# How to control your kids from getting expose to pornography?



## marga88 (Jun 17, 2010)

As we can see now a days, many kids were exposed to pornography. The danger of corrupting our kids mind is no less than at their finger tips using the internet. Even if you will be able to check them from time to time at your own home but you can never avoid that they can also be influenced in the outside. What is your idea on how to totally help our kids prevent or avoid these kinds of situations?


----------



## GoDucks (May 19, 2010)

I guess it depends on their access. My kids are young (4 & 6), so when they are on the internet, the computer is out in the dining room, and I'm close enough to hear the noises. We have their favorites all set up, and they don't seem to deviate.

Their deviation is on youtube - they go there for all sorts of appropriate things, but sometimes the language movie-makers use isn't appropriate. We have talked about it, and I haven't ever heard the kids say something they wouldn't hear in school.

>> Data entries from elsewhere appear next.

Lemma removed_alias_is_gone_witness :
  Alias.aliases two_aliases !! str "ls" = Some (str "dir")
  /\ fst (Alias.remove_alias write_unit (str "ls") two_aliases) = true
  /\ Alias.expand_alias
       (snd (Alias.remove_alias write_unit (str "ls") two_aliases))
       (str "ls -la")
     = str "ls -la".
Proof.
  assert (H : Alias.aliases two_aliases !! str "ls" = Some (str "dir"))
    by (vm_compute; reflexivity).
  split; [exact H|]. split.
  - exact (proj1 (proj2 (removed_alias_is_gone write_unit (str "ls")
                           two_aliases)) (str "dir") H).
  - exact (proj2 (proj2 (proj2 (proj2
             (removed_alias_is_gone write_unit (str "ls") two_aliases))))
             (str "ls -la") [str "-la"] eq_refl).
Defined.

Lemma add_then_remove_restores_witness :
  Alias.aliases two_aliases !! str "gs" = None
  /\ Alias.aliases
       (snd (Alias.remove_alias write_unit (str "gs")
               (snd (Alias.add_alias write_unit (str "gs")
                       (str "git status") two_aliases))))
     = Alias.aliases two_aliases.
Proof.
  assert (H : Alias.aliases two_aliases !! str "gs" = None)
    by (vm_compute; reflexivity).
  assert (Hfree : str "gs" ∉ [str "alias"; str "unalias"]).
  { intros Hin. apply list_elem_of_In in Hin. simpl in Hin.
    destruct Hin as [Hin|[Hin|[]]]; discriminate Hin. }
  split; [exact H|].
  exact (add_then_remove_restores write_unit (str "gs") (str "git status")
           two_aliases Hfree H).
Defined.

Lemma alias_commands_are_never_rewritten_witness :
  split_max1 (strip (str "unalias ll")) = [str "unalias"; str "ll"]
  /\ Alias.expand_alias two_aliases (str "unalias ll") = str "unalias ll".
Proof.
  split; [reflexivity|].
  exact (alias_commands_are_never_rewritten write_unit
           [Alias.Add (str "ll") (str "ls -la");
            Alias.Add (str "ls") (str "dir")]
           tt (str "unalias ll") (str "unalias") [str "ll"] eq_refl
           (list_elem_of_further _ _ _ (list_elem_of_here _ _))).
Defined.

Lemma buckets_hold_what_they_say_witness :
  is_flag (str "run.zetas") = false
  /\ endswith (str "run.zetas") (str ".zetas") = true
  /\ parse_loop nothing_exists [str "run.zetas"] empty_result
     = add_script (str "run.zetas") empty_result.
Proof.
  split; [reflexivity|]. split; [reflexivity|].
  exact (proj2 (proj2 (proj2 (proj2
           (buckets_hold_what_they_say nothing_exists []))))
           (str "run.zetas") [] empty_result eq_refl eq_refl).
Defined.


Lemma counting_never_escapes : forall cmd n, fst (counting cmd n) <> Escapes.
Proof.
  intros cmd n. unfold counting.
  destruct (Text.eqb cmd (str "fail")); discriminate.
Qed.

However, I have 2 boys that like to be naked as often as possible. I dont' worry about it. I want them to have a healthy opinion of themselves, and they do get dressed if they are going out.


----------



## Crypsys (Apr 22, 2010)

Totally avoid? Impossible. No matter how good the firewall, proxy, blocking software, etc it can be accessed. Even before the internet there were ways to find porn. Even before printed media, tv, etc kids would look at each other behind the wood shed, or peek in at farmer Browns daughter. Kids are curious about their own and others bodies.

IMO we cannot hide our children and make it like the bad things simply don't exist. We have to teach them what we feel is right and respectable. We have to give them some measures of protection, sure. But in the end we cannot shield them from everything.

I think the better question should be how can I teach my kids about porn, etc? How can I give them the tools to manage that environment and those messages? How can I let them know sexuality is a beautiful thing, but when done with love and respect?


----------



## shelpmagazine (May 6, 2010)

As parents, we must eliminate any conditions in the home that would encourage the use of pornography. And parents can do things to minimize the negative effect of media can have on our families. 

1. We need to hold family councils and decide what our media standards are going to be.
2. We need to spend enough quality time with our children that we are consistently the main influence in their lives, not the media or any peer group.
3. We need to make good media choices ourselves and set good examples for our children.
4. We need to limit the amount of time our children watch TV or play video games or use the Internet each day. Virtual reality must not become their reality.
5. We need to use Internet filters and TV programming locks to prevent our children from ‘chancing upon’ things they should not see. If a child accidentally views pornography or is encouraged by someone online to view it, the child should immediately turn off the monitor or computer and tell an adult. We need to let children know that trying to get out of a pornographic site may lead them deeper into it.
6. We need to have TVs and computers in a much-used common room in the home, not in a bedroom or a private place.
7. We need to take time to watch appropriate media with our children and discuss with them how to make choices that will uplift and build rather than degrade and destroy” ("Let Our Voices Be Heard," Ensign, Nov. 2003, 18–19).

We should monitor what our children are watching and doing, but perhaps even more importantly, strive to keep the lines of communication open so that our children will talk to us when they are exposed to inappropriate material. This sometimes requires a delicate balance between giving our children enough information to be aware of potential problems and not giving them so much information that they are curious or unduly alarmed. 


Take advantage of the many resources available online. Read Self Help Articles on the web with topics about Parenting.


----------



## Mom6547 (Jul 13, 2010)

I am not sure why you would WANT to stop your kids from viewing porn. I would think it is better to educate them about it. Teach them what it is as it becomes age appropriate time and teach them your values around it.


----------



## lovemywife4life520 (Jun 21, 2010)

It seems to me that one good way to at least curb their curiosity when it comes to porn, or drugs/alcohol for that matter is to make sure you get them involved in some type of activity at a young age. Sports, music, or anything else that will keep them busy after school that they can stay engaged in well into and maybe even after their high school years.


----------